**TASK INSTRUCTIONS:**
What you return should be the lines from the first line of the records below through the line holding "calorie rescaling and", unchanged.

Stored items:
--

(** * LevelUp AI microservice: diet and workout services

    A shallow embedding of [DietController], [DietService] and
    [WorkoutService] (NestJS, TypeScript) and the properties of the
    calorie rescaling and of the regeneration merge.

    JavaScript numbers are IEEE 754 binary64 values; they are modelled by
    [spec_float] with the operations of [SpecFloat] at precision 53 and
    maximal exponent 1024.  [undefined] in an optional field is [None].
    The calls the services await (configuration, the two AI providers, the
    Supabase store) are the nodes of a program tree, each of which may
    answer with a value or by throwing. *)

From Stdlib Require Import ZArith List String Ascii Bool Lia NArith DecimalString.
From Stdlib Require Import Floats.SpecFloat.
Import ListNotations.
Open Scope string_scope.
Open Scope Z_scope.

(** ** JavaScript numbers *)

Module JS.

Definition number := spec_float.

Definition prec : Z := 53.
Definition emax : Z := 1024.

Definition mul : number -> number -> number := SFmul prec emax.
Definition div : number -> number -> number := SFdiv prec emax.
Definition add : number -> number -> number := SFadd prec emax.
Definition ltb : number -> number -> bool := SFltb.

(** The Number value of a mathematical integer (round to nearest, ties
    to even; exact below 2^53). *)
Definition of_Z (z : Z) : number := binary_normalize prec emax z 0 false.

Definition NaN : number := S754_nan.
Definition zero : number := S754_zero false.

Definition isNaN (x : number) : bool :=
  match x with S754_nan => true | _ => false end.

Definition isFinite (x : number) : bool :=
  match x with S754_zero _ | S754_finite _ _ _ => true | _ => false end.

Definition isPositiveFinite (x : number) : bool :=
  match x with S754_finite false _ _ => true | _ => false end.

(** The integer a Number is, when it is one. *)
Definition toInteger (x : number) : option Z :=
  match x with
  | S754_zero _ => Some 0
  | S754_finite s m (Zneg k) =>
      if Zpos m mod 2 ^ Zpos k =? 0
      then Some (cond_Zopp s (Zpos m / 2 ^ Zpos k))
      else None
  | S754_finite s m e => Some (cond_Zopp s (Zpos m * 2 ^ e))
  | _ => None
  end.

(** ToBoolean on a number: [+0], [-0] and [NaN] are falsy. *)
Definition truthy (x : number) : bool :=
  match x with S754_zero _ | S754_nan => false | _ => true end.

(** ToBoolean on a possibly undefined number. *)
Definition truthy_opt (x : option number) : bool :=
  match x with Some v => truthy v | None => false end.

(** ToBoolean on a string: only the empty string is falsy. *)
Definition truthy_str (s : string) : bool :=
  match s with EmptyString => false | _ => true end.

(** [Math.round]: the closest integral Number, ties towards +Infinity;
    a result of zero keeps the sign of the argument; NaN, infinities
    and zeros are returned as they are.  A finite value is
    [(-1)^s * m * 2^e]: with [e >= 0] it is integral already, with
    [e = -k] the result is [floor ((2 * (+-m) + 2^k) / 2^(k+1))]. *)
Definition Math_round (x : number) : number :=
  match x with
  | S754_finite s m (Zneg k) =>
      let sm := cond_Zopp s (Zpos m) in
      match Z.div (2 * sm + 2 ^ Zpos k) (2 ^ (Zpos k + 1)) with
      | Z0 => S754_zero s
      | n => of_Z n
      end
  | _ => x
  end.

(** [x || d] on numbers. *)
Definition or_num (x : option number) (d : number) : number :=
  match x with
  | Some v => if truthy v then v else d
  | None => d
  end.

(** [x || d] on strings. *)
Definition or_str (x : option string) (d : string) : string :=
  match x with
  | Some v => if truthy_str v then v else d
  | None => d
  end.

(** [x || d] on arrays: an array, even an empty one, is truthy. *)
Definition or_arr {A} (x : option (list A)) (d : list A) : list A :=
  match x with
  | Some v => v
  | None => d
  end.

(** An optional string inside a template literal. *)
Definition show (x : option string) : string :=
  match x with Some s => s | None => "undefined" end.

(** Strings whose characters matter one by one (the [calories] path
    parameter) are sequences of UTF-16 code units. *)
Definition code_units := list N.

Definition units (s : string) : code_units :=
  List.map N_of_ascii (list_ascii_of_string s).

(** StrWhiteSpaceChar: WhiteSpace and LineTerminator code points. *)
Definition isStrWhiteSpaceChar (c : N) : bool :=
  ((9 <=? c) && (c <=? 13) || (c =? 32) || (c =? 160) || (c =? 5760)
   || (8192 <=? c) && (c <=? 8202) || (c =? 8232) || (c =? 8233)
   || (c =? 8239) || (c =? 8287) || (c =? 12288) || (c =? 65279))%N.

Fixpoint trimStart (s : code_units) : code_units :=
  match s with
  | c :: s' => if isStrWhiteSpaceChar c then trimStart s' else s
  | [] => []
  end.

Definition isDigit (c : N) : bool := ((48 <=? c) && (c <=? 57))%N.

(** The longest prefix of decimal digits, read as an integer with
    accumulator [acc]; [seen] tells whether a digit has been read. *)
Fixpoint readDigits (s : code_units) (acc : Z) (seen : bool) : option Z :=
  match s with
  | c :: s' =>
      if isDigit c then readDigits s' (10 * acc + (Z.of_N c - 48)) true
      else if seen then Some acc else None
  | [] => if seen then Some acc else None
  end.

--

**SOLVED PROBLEM:**
(** * LevelUp AI microservice: diet and workout services

    A shallow embedding of [DietController], [DietService] and
    [WorkoutService] (NestJS, TypeScript) and the properties of the
    calorie rescaling and of the regeneration merge.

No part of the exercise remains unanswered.